Так, в Западной части Европы самой идеалистически идеологизированной является германская традиция государственности, рождённая в эпоху Карла Великого. В Восточной же части Европы со времени Владимира Крестителя наиболее идеологизированной предстала традиция русской государственности. Очень идеологизированной в своей потенции остаётся традиция каждого государства арабских стран. Склонность к идеологическому идеализму в традициях государственности Китая и Индии тоже высока, она лишь частично сдерживается их глубокими домонотеистическими традициями языческой общественно-государственной власти, языческой цивилизованности. Влияние домонотеистической цивилизованности в этих державных государствах придаёт государственной власти известную гибкость в выборе средств осуществления своих целей, позволяя ослабить упор на идеологическое насилие за счёт усиления воздействия на общественное сознание глубоких традиций языческой цивилизационной структурированности общественных отношений и культуры. Но влияние глубоких традиций языческой цивилизации приземляет их, делает только субконтинентальными державами, не способными на глобальную, вселенскую политику.
Глобальный размах экономических и политических интересов современной морской державы – США тоже заставляет государственную власть этой страны искать опору в соответствующей идеологии при проведении как внутренней политики в условиях этнических и расовых противоречий, так и внешней имперской политики в полном противоречий мире. Но США во всё большей мере вынуждены опираться не на собственную или англосаксонскую глобальную традицию идеологического насилия, каковой, собственно говоря, в англосаксонской духовной традиции государственности нет. Они вынуждены поворачиваться к использованию чуждой философскому рационализму духовной традиции глобальной идеологии мессианского иудаизма, подаваемой в оболочке мировоззренческого либерализма, начало чему в англосаксонской государственной политике было положено ещё в эпоху английской буржуазной революции. В результате, под видом окончательной победы либерализма из духовной жизни США постепенно вымываются не только традиции европейской христианской философии, но и рациональная философия как таковая. В конечном итоге страна обращается к нефилософскому мировосприятию со всеми вытекающими последствиями, с превращением в неоязыческую полиэтническую и полирасовую империю, и поэтому США, подобно древнеримской империи, обречены на всеохватную бюрократизацию управления, на ублюдизацию и разложение социального общественного самосознания, на упадок производительных сил и ускоряющийся распад.

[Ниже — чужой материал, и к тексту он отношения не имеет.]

(* ===== verification/Store.v ===== *)
(** * The turn store: [crates/supra_store]

    Schema migrations ([schema.rs]) and the verbatim store of evicted turns
    ([turns.rs]), with [supra_prompt]'s eviction and recall on top of it
    ([evict.rs]).  SQLite is behind the [Table] interface; an [io] argument says
    whether it carries out the statements of a call, so every operation's
    behaviour under a failing database is covered.  Error payloads that only
    describe (paths, SQLite's own error) are left out. *)

From Stdlib Require Import Ascii.
From S2P Require Import Prelude Text Sealing Table Ledger.

Inductive StoreError :=
| OpenFailed
| SchemaTooNew (found supported : Z)
| ComponentSchemaTooNew (component : string) (found supported : Z)
| Migrate (from to : Z)
| ComponentMigrate (component : string) (from to : Z)
| Corrupt (turn : Id) (stored computed : ContentHash)
| Conflict (turn : Id) (stored offered : ContentHash)
| NotFound (turn : Id)
| Malformed
| Sqlite.

#[export] Instance StoreError_eq_dec : EqDecision StoreError.
Proof. solve_decision. Defined.

Definition is_damage (e : StoreError) : bool :=
  match e with Corrupt _ _ _ | Malformed => true | _ => false end.

(** ** Migrations: [schema.rs]

    A migration is the version it produces; its SQL is SQLite's to run, but for the one
    effect a later step depends on, the table of the components' versions.  The file
    records which batches have been committed, in order: [None] is the core
    schema, [Some name] a component's. *)

Module SchemaFile.
Record t := mk {
  user_version : Z;
  (** The rows of [schema_component]; [None] where there is no such table. *)
  components : option (gmap string Z);
  history : list (option string * Z);
}.
Definition empty : t := mk 0 None [].
End SchemaFile.

(** The versions of [MIGRATIONS]. *)
Definition MIGRATIONS : list Z := [1; 2]%Z.

Definition latest (migrations : list Z) : Z := default 0%Z (last migrations).

Definition latest_version : Z := latest MIGRATIONS.

(** [read]: whether the database answers the query. *)
Definition current_version (read : bool) (f : SchemaFile.t) : result Z StoreError :=
  if negb read then Err Sqlite
  else if in_u32 (SchemaFile.user_version f) then Ok (SchemaFile.user_version f) else Err Malformed.

(** A missing table fails the query: it is not version 0. *)
Definition component_version (read : bool) (component : string) (f : SchemaFile.t) : result Z StoreError :=
  if negb read then Err Sqlite
  else match SchemaFile.components f with
  | None => Err Sqlite
  | Some rows =>
      match rows !! component with
      | None => Ok 0%Z
      | Some found => if in_u32 found then Ok found else Err Malformed
      end
  end.

(** What becomes of a step's statements: all of them are carried out, the write lock is
    not had, the version is not read, or the batch, the bump or the commit fails. *)
Inductive StepIo := Carried | NoLock | NoRead | NoCommit.

Definition reads (io : StepIo) : bool := match io with NoRead => false | _ => true end.

(** The core batch that creates the component table fails where there is one. *)
Definition run_batch (migration : Z) (components : option (gmap string Z)) :
    option (option (gmap string Z)) :=
  if (migration =? 2)%Z then match components with None => Some (Some ∅) | Some _ => None end
  else Some components.

(** One core step: the batch and the version bump commit together. *)
Definition apply_once (io : StepIo) (migration version : Z) (f : SchemaFile.t) :
    result (Z * SchemaFile.t) StoreError :=
  match io with
  | NoLock => Err (Migrate version migration)
  | _ =>
      let? recorded := current_version (reads io) f in
      if (migration <=? recorded)%Z then Ok (recorded, f)
      else match io, run_batch migration (SchemaFile.components f) with
      | Carried, Some components =>
          Ok (migration,
              SchemaFile.mk migration components (SchemaFile.history f ++ [(None, migration)]))
      | _, _ => Err (Migrate recorded migration)
      end
  end.

(** One component step, whose errors are all SQLite's; a component without a name is
    refused by the table's [CHECK]. *)
Definition apply_component (io : StepIo) (component : string) (migration : Z)
    (f : SchemaFile.t) : result (Z * SchemaFile.t) unit :=
  match io with
  | NoLock => Err tt
  | _ =>
      let? recorded := map_err (λ _, tt) (component_version (reads io) component f) in
      if (migration <=? recorded)%Z then Ok (recorded, f)
      else match io, SchemaFile.components f with
      | Carried, Some rows =>
          if bool_decide (component = "") then Err tt
          else
            Ok (migration,
                SchemaFile.mk (SchemaFile.user_version f) (Some (<[component := migration]> rows))
                  (SchemaFile.history f ++ [(Some component, migration)]))
      | _, _ => Err tt
      end
  end.

(** The loops; [ios] says what becomes of the step to each version. *)
Fixpoint migrate_loop (migrations : list Z) (ios : Z → StepIo) (version : Z) (f : SchemaFile.t) :
    SchemaFile.t * result Z StoreError :=
  match migrations with
  | [] => (f, Ok version)
  | migration :: migrations =>
      match apply_once (ios migration) migration version f with
      | Ok (version, f) => migrate_loop migrations ios version f
      | Err e => (f, Err e)
      end
  end.

Definition migrate (read : bool) (ios : Z → StepIo) (f : SchemaFile.t) :
    SchemaFile.t * result Z StoreError :=
  match current_version read f with
  | Err e => (f, Err e)
  | Ok version =>
      if (latest_version <? version)%Z then (f, Err (SchemaTooNew version latest_version))
      else migrate_loop MIGRATIONS ios version f
  end.

Fixpoint migrate_component_loop (component : string) (migrations : list Z) (ios : Z → StepIo)
    (version : Z) (f : SchemaFile.t) : SchemaFile.t * result Z StoreError :=
  match migrations with
  | [] => (f, Ok version)
  | migration :: migrations =>
      match apply_component (ios migration) component migration f with
      | Ok (version, f) => migrate_component_loop component migrations ios version f
      | Err _ => (f, Err (ComponentMigrate component version migration))
      end
  end.

Definition migrate_component (component : string) (migrations : list Z) (read : bool)
    (ios : Z → StepIo) (f : SchemaFile.t) : SchemaFile.t * result Z StoreError :=
  match component_version read component f with
  | Err e => (f, Err e)
  | Ok version =>
      if (latest migrations <? version)%Z
      then (f, Err (ComponentSchemaTooNew component version (latest migrations)))
      else migrate_component_loop component migrations ios version f
  end.

(** [assert_dense]: versions count up from 1. *)
Fixpoint dense_from (expected : Z) (migrations : list Z) : bool :=
  match migrations with
  | [] => true
  | m :: migrations => (m =? expected)%Z && dense_from (expected + 1) migrations
  end.

Definition assert_dense (migrations : list Z) : bool :=
  match migrations with [] => false | _ => dense_from 1 migrations end.

(** ** Evicted turns: [turns.rs] *)

Module TurnRow.
Record t := mk {
  body : list byte;
  body_hash : list byte;
  byte_len : Z;
  stored_at : Z;
}.

(** The [CHECK] constraints of [evicted_turn]. *)
Definition check (r : t) : bool :=
  (length (body_hash r) =? 32) && (byte_len r =? Z.of_nat (length (body r)))%Z &&
  (0 <=? stored_at r)%Z.
End TurnRow.

Module EvictedTurn.
Record t := mk { turn : Id; digest : ContentHash; byte_len : Z; stored_at_ms : Z }.
End EvictedTurn.

(** [struct TurnBody]: kind [0x10]. *)
Definition turn_body_sealable : Sealable (list byte) :=
  {| CANONICAL_KIND := 16; write_canonical := CanonicalWriter.bytes 1 |}.

Section turns.
Context (blake3 : list byte → list byte).
Context {T : Type} `{Table T Id TurnRow.t}.

Definition body_digest (body : list byte) : ContentHash :=
  @Sealed.hash_of blake3 (list byte) turn_body_sealable body.

Definition decode_digest (bytes : list byte) : result ContentHash StoreError :=
  if length bytes =? HASH_LEN then Ok bytes else Err Malformed.

(** [now_ms]: a clock before the epoch reads 0, one past [i64::MAX] saturates. *)
Definition now_ms (elapsed : option Z) : Z :=
  match elapsed with None => 0 | Some ms => Z.min ms i64_max end.

(** The row SQLite keeps after an insert, if it accepts it. *)
Definition insert_turn (turn : Id) (row : TurnRow.t) (t : T) : option T :=
  if TurnRow.check row then t_insert turn row t else None.

Definition evict_turn (io : bool) (clock : option Z) (turn : Id) (body : list byte) (t : T) :
    T * result ContentHash StoreError :=
  let digest := body_digest body in
  if (i64_max <? Z.of_nat (length body))%Z then (t, Err Malformed)
  else if negb io then (t, Err Sqlite)
  else match t_get turn t with
  | Some row =>
      match decode_digest (TurnRow.body_hash row) with
      | Err e => (t, Err e)
      | Ok stored =>
          if bool_decide (stored = digest) then
            if bool_decide (body_digest (TurnRow.body row) = digest) then (t, Ok digest)
            else (t, Err (Corrupt turn stored (body_digest (TurnRow.body row))))
          else (t, Err (Conflict turn stored digest))
      end
  | None =>
      match insert_turn turn
              (TurnRow.mk body digest (Z.of_nat (length body)) (now_ms clock)) t with
      | Some t' => (t', Ok digest)
      | None => (t, Err Sqlite)
      end
  end.

Definition recall_turn (io : bool) (turn : Id) (t : T) : result (list byte) StoreError :=
  if negb io then Err Sqlite
  else match t_get turn t with
  | None => Err (NotFound turn)
  | Some row =>
      let? stored := decode_digest (TurnRow.body_hash row) in
      let computed := body_digest (TurnRow.body row) in
      if negb (bool_decide (computed = stored)) then Err (Corrupt turn stored computed)
      else Ok (TurnRow.body row)
  end.

Definition has_turn (io : bool) (turn : Id) (t : T) : result bool StoreError :=
  if negb io then Err Sqlite else Ok (bool_decide (is_Some (t_get turn t))).

Definition metadata_of (turn : Id) (row : TurnRow.t) : result EvictedTurn.t StoreError :=
  let? digest := decode_digest (TurnRow.body_hash row) in
  if (TurnRow.byte_len row <? 0)%Z then Err Malformed
  else Ok (EvictedTurn.mk turn digest (TurnRow.byte_len row) (TurnRow.stored_at row)).

Definition turn_metadata (io : bool) (turn : Id) (t : T) : result EvictedTurn.t StoreError :=
  if negb io then Err Sqlite
  else match t_get turn t with
  | None => Err (NotFound turn)
  | Some row => metadata_of turn row
  end.

Definition evicted_turn_count (io : bool) (t : T) : result Z StoreError :=
  if negb io then Err Sqlite else Ok (Z.of_nat (length (t_scan t))).

Definition evicted_bytes (io : bool) (t : T) : result Z StoreError :=
  if negb io then Err Sqlite
  else
    let total := sum_Z ((λ p, TurnRow.byte_len p.2) <$> t_scan t) in
    if (i64_max <? total)%Z then Err Sqlite
    else if (total <? 0)%Z then Err Malformed else Ok total.

(** [ORDER BY stored_at, turn_id]. *)
Definition eviction_order (p q : Id * TurnRow.t) : Prop :=
  (TurnRow.stored_at p.2 < TurnRow.stored_at q.2)%Z ∨
  (TurnRow.stored_at p.2 = TurnRow.stored_at q.2 ∧ (p.1 ≤ q.1)%N).

#[local] Instance eviction_order_dec p q : Decision (eviction_order p q).
Proof. unfold eviction_order. apply _. Defined.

Исторически сложилось так, что именно Русь стала прямой наследницей греческого философского идеализма, возможность развития которого в самой Византии была уничтожена после её захвата турками-сельджуками. Поэтому нигде в других странах мира нет такой потребности во вселенском, космическом духовном и мировоззренческом идеале, которая эволюционно и революционно укоренялась в великорусское народническое, а затем народное сознание с того времени, когда государственная власть Древней Руси стала внедрять среди подвластных славянских племён религиозное идеологическое насилие византийского православия. В том идеале, стремление обосновать и воплотить который порождает вселенское мессианское мировосприятие.